Instruction for the entries that follow: retype exactly the lines from the line with "Record Namespace : Type" to the line with "TopStatement (code : Code).", both included, and omit all others.

[Saved data entries]
Segment Open

(** * The WebAssembly JS API declaration file [index.d.ts]

    The repository is one TypeScript ambient declaration file.  It has no
    executable code: what it "does" is declare shapes.  The development
    therefore embeds the file as the declarations it makes (the syntax
    tree of the two [declare namespace WebAssembly] blocks, doc comments
    included), relates that tree to the text of the file through an
    executable lexer and parser, and states the properties of the declared
    shapes over it. *)

From Stdlib Require Import String Ascii List Bool Arith NArith Lia PrimFloat.

Set Warnings "-register-all".
Import ListNotations.
Open Scope string_scope.

(** ** Tokens of the declaration language *)

Inductive Token : Type :=
| TkWord (s : string)          (* identifier or keyword *)
| TkSym (c : ascii)            (* one-character punctuation *)
| TkArrow                      (* => *)
| TkStr (s : string)           (* string literal, without its quotes *)
| TkDoc (lines : list string). (* a doc comment, one entry per text line *)

(** Unparsed code: what a function body, an initializer or a statement
    would be kept as. *)
Definition Code : Type := list Token.

(** A doc comment, as its lines of text (comment frame removed).  [[]] is
    "no doc comment". *)
Definition Doc : Type := list string.

(** ** Types *)

Inductive TsType : Type :=
| TAny
| TNumber
| TString
| TBoolean
| TVoid
| TNull
| TLiteral (s : string)                          (* "anyfunc" *)
| TRef (name : string) (args : list TsType)      (* Module, Promise<Module> *)
| TArray (elem : TsType)                         (* ArrayBuffer[] *)
| TUnion (alts : list TsType)                    (* A | B *)
| TFunction (params : list Param) (ret : TsType) (* (args: any[]) => any *)
with Param : Type :=
| mkParam (p_name : string) (p_optional : bool) (p_type : TsType).

Definition p_name (p : Param) : string := let 'mkParam n _ _ := p in n.
Definition p_optional (p : Param) : bool := let 'mkParam _ o _ := p in o.
Definition p_type (p : Param) : TsType := let 'mkParam _ _ t := p in t.

(** [name: T] and [name?: T] *)
Definition req (n : string) (t : TsType) : Param := mkParam n false t.
Definition opt (n : string) (t : TsType) : Param := mkParam n true t.

(** A reference to a type by name, without type arguments. *)
Definition TName (n : string) : TsType := TRef n [].
Definition TPromise (t : TsType) : TsType := TRef "Promise" [t].

(** ** Declarations *)

Inductive Member : Type :=
| MProperty (doc : Doc) (readonly : bool) (name : string) (optional : bool)
            (type : TsType) (init : option Code)
| MConstructor (doc : Doc) (params : list Param) (body : option Code)
| MMethod (doc : Doc) (static : bool) (name : string) (params : list Param)
          (ret : TsType) (body : option Code).

Inductive Decl : Type :=
| DInterface (doc : Doc) (name : string) (extends : list string)
             (members : list Member)
| DClass (doc : Doc) (name : string) (extends : option string)
         (members : list Member)
| DTypeAlias (doc : Doc) (name : string) (body : TsType)
| DFunction (doc : Doc) (name : string) (params : list Param) (ret : TsType)
            (body : option Code)
| DStatement (code : Code).

Record Namespace : Type := mkNamespace {
  ns_doc : Doc;
  ns_ambient : bool;           (* written with [declare] *)
  ns_name : string;
  ns_decls : list Decl
}.

Inductive TopItem : Type :=
| TopNamespace (ns : Namespace)
| TopStatement (code : Code).

Definition SourceFile : Type := list TopItem.

(** ** The file *)

(** The double quote character, for the doc comments that quote strings. *)
Definition dq : string := String (ascii_of_nat 34) EmptyString.

Definition BufferSource : TsType := TName "BufferSource".
Definition ArrayBuffer : TsType := TName "ArrayBuffer".
Definition Uint8Array : TsType := TName "Uint8Array".
Definition Response : TsType := TName "Response".

Definition import_object_doc (what : string) : string :=
  "@param importObject " ++ what ++ ". E.g. `{imports: {imported_func}}` for `(import "
  ++ dq ++ "imports" ++ dq ++ " " ++ dq ++ "imported_func" ++ dq ++ ")`.".

Definition namespace_doc : Doc :=
  [ "The WebAssembly namespace, see [WebAssembly](https://github.com/webassembly)";
    "and [WebAssembly JS API](http://webassembly.org/getting-started/js-api/)";
    "for more information." ].

(** Lines 11-219. *)
Definition first_copy : Namespace :=
  mkNamespace namespace_doc true "WebAssembly"
  [ DInterface [] "ModuleExport" []
      [ MProperty
          [ "The external name assigned to the value,";
            "e.g. `" ++ dq ++ "exported_func" ++ dq ++ "` or `" ++ dq
              ++ "imported_func" ++ dq ++ "`" ]
          false "name" false TString None;
        MProperty
          [ "The type of value, e.g `" ++ dq ++ "global" ++ dq ++ "` or `"
              ++ dq ++ "function" ++ dq ++ "`" ]
          false "kind" false TString None ];
    DInterface [] "ModuleImport" ["ModuleExport"]
      [ MProperty
          [ "The name of the module whose export is being imported";
            "(the first string in an `import` expression).";
            "E.g. `" ++ dq ++ "imports" ++ dq ++ "`." ]
          false "module" false TString None ];
    DClass
      [ "An uninstantiated WebAssembly module";
        "compiled from its WebAssembly binary code representation" ]
      "Module" None
      [ MConstructor
          [ "Synchronously compiles a WebAssembly module from";
            "an `ArrayBuffer`, `Uint8Array`, or other `TypedArray`";
            "@param bufferSource The binary data representing the module" ]
          [ req "bufferSource" BufferSource ] None;
        MMethod
          [ "Gets `ArrayBuffer` copies of all custom sections with a certain name";
            "@param module The module whose sections to search";
            "@param sectionName The name to match to custom sections" ]
          true "customSections"
          [ req "module" (TName "Module"); req "sectionName" TString ]
          (TArray ArrayBuffer) None;
        MMethod
          [ "Gets a list of items specified to be exported.";
            "Note that their values are not exported,";
            "since a `Module` is uninstantiated.";
            "@param module The module whose exports to list" ]
          true "exports" [ req "module" (TName "Module") ]
          (TArray (TName "ModuleExport")) None;
        MMethod
          [ "Gets a list of items specified to be imported.";
            "Note that their values are not imported,";
            "since a `Module` is uninstantiated.";
            "@param module The module whose imports to list" ]
          true "imports" [ req "module" (TName "Module") ]
          (TArray (TName "ModuleImport")) None ];
    DClass
      [ "An instantiated WebAssembly Module.";
        "The instance has a memory state";
        "and its exported functions can be executed." ]
      "Instance" None
      [ MProperty
          [ "The values exported by the module.";
            "An object mapping export name strings to values." ]
          true "exports" false TAny None;
        MConstructor
          [ "Instantiates a `Module` with optional imported values";
            "@param module The WebAssembly module to instantiate";
            import_object_doc "The values to import" ]
          [ req "module" (TName "Module"); opt "importObject" TAny ] None ];
    DInterface [] "MemoryDescriptor" []
      [ MProperty [ "The number of 64KiB pages to allocate initially" ]
          false "initial" false TNumber None;
        MProperty
          [ "The (optional) maximum number of 64KiB pages";
            "to allow the memory to grow to.";
            "If omitted, memory is bounded only by resource limitations." ]
          false "maximum" true TNumber None ];
    DClass
      [ "A growable `ArrayBuffer` which can be imported or exported";
        "by a WebAssembly instance.";
        "The memory's size is in units of 64KiB (65,536 or `2 ** 16` bytes) pages." ]
      "Memory" None
      [ MProperty
          [ "The bytes allocated by the memory.";
            "Note that the value of `buffer` changes when the memory is grown." ]
          true "buffer" false ArrayBuffer None;
        MConstructor
          [ "Allocates memory for a WebAssembly module";
            "@param memoryDescriptor The initial and maximum sizes of the memory" ]
          [ req "memoryDescriptor" (TName "MemoryDescriptor") ] None;
        MMethod
          [ "Increases the allocated memory";
            "@param numPages The (nonnegative) number of pages to add";
            "@returns The previous number of allocated pages" ]
          false "grow" [ req "numPages" TNumber ] TNumber None ];
    DInterface [] "TableDescriptor" ["MemoryDescriptor"]
      [ MProperty
          [ "The type of elements stored in the table.";
            "Currently, only `" ++ dq ++ "anyfunc" ++ dq ++ "` is allowed." ]
          false "element" false (TLiteral "anyfunc") None ];
    DTypeAlias
      [ "An element in a `Table`.";
        "`null` if unset.";
        "Non-`null` values must be functions exported by an `Instance`." ]
      "AnyFunc"
      (TUnion [ TFunction [ req "args" (TArray TAny) ] TAny; TNull ]);
    DClass
      [ "A 0-indexed list of WebAssembly functions.";
        "Resizable, like `Memory`, except in units of elements." ]
      "Table" None
      [ MProperty
          [ "The number of elements in the table.";
            "Valid indices are `0` to `length - 1`." ]
          true "length" false TNumber None;
        MConstructor
          [ "Allocates a table of the specified size.";
            "All elements are initially `null`.";
            "@param tableDescriptor The initial and maximum sizes of the table" ]
          [ req "tableDescriptor" (TName "TableDescriptor") ] None;
        MMethod
          [ "Gets the element at the specified index in the table";
            "@param index The 0-indexed index" ]
          false "get" [ req "index" TNumber ] (TName "AnyFunc") None;
        MMethod
          [ "Increases the table length";
            "@param numElements The (nonnegative) number of elements to add";
            "@returns The previous table length" ]
          false "grow" [ req "numElements" TNumber ] TNumber None;
        MMethod
          [ "Sets the element at the specified index in the table";
            "@param index The 0-indexed index";
            "@param value The value to set" ]
          false "set" [ req "index" TNumber; req "value" (TName "AnyFunc") ]
          TVoid None ];
    DClass
      [ "An `Error` thrown when binary data cannot be compiled into a `Module`" ]
      "CompileError" (Some "Error") [];
    DClass
      [ "An `Error` thrown when instantiating an `Instance` and imports are missing" ]
      "LinkError" (Some "Error") [];
    DClass
      [ "An `Error` thrown when WebAssembly code attempts an invalid operation" ]
      "RuntimeError" (Some "Error") [];
    DFunction [ "Asynchronously compiles binary code into a `Module`" ]
      "compile" [ req "bufferSource" BufferSource ]
      (TPromise (TName "Module")) None;
    DFunction
      [ "Asynchronously compiles a source of binary code, e.g. a `fetch`,";
        "into a `Module`. Use instead of `compile` when possible." ]
      "compileStreaming"
      [ req "source" (TUnion [ Response; TPromise Response ]) ]
      (TPromise (TName "Module")) None;
    DInterface [] "ResultObject" []
      [ MProperty [ "A WebAssembly module" ]
          false "module" false (TName "Module") None;
        MProperty [ "An instance of `module`" ]
          false "instance" false (TName "Instance") None ];
    DFunction
      [ "Asynchronously compiles binary code into a `Module`";
        "and creates an `Instance` of it";
        "@param bufferSource The binary data to compile";
        import_object_doc "Optional values to import into the instance" ]
      "instantiate"
      [ req "bufferSource" BufferSource; opt "importObject" TAny ]
      (TPromise (TName "ResultObject")) None;
    DFunction
      [ "Asynchronously creates an `Instance` of an existing `Module`";
        "@param module The module to instantiate";
        import_object_doc "Optional values to import into the instance" ]
      "instantiate"
      [ req "module" (TName "Module"); opt "importObject" TAny ]
      (TPromise (TName "Instance")) None;
    DFunction
      [ "Asynchronously compiles a source of binary code, e.g. a `fetch`,";
        "into a `Module` and an instantiated `Instance`.";
        "Use instead of `instantiate` when possible." ]
      "instantiateStreaming"
      [ req "source" (TUnion [ Response; TPromise Response ]);
        opt "importObject" TAny ]
      (TPromise (TName "ResultObject")) None;
    DFunction
      [ "Checks whether binary code specifies a valid WebAssembly module";
        "@returns Whether compiling the module would throw a `CompileError`" ]
      "validate" [ req "bufferSource" BufferSource ] TBoolean None ].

Segment Closed

**COMPLETED TASK**
Record Namespace : Type := mkNamespace {
  ns_doc : Doc;
  ns_ambient : bool;           (* written with [declare] *)
  ns_name : string;
  ns_decls : list Decl
}.

Inductive TopItem : Type :=
| TopNamespace (ns : Namespace)
| TopStatement (code : Code).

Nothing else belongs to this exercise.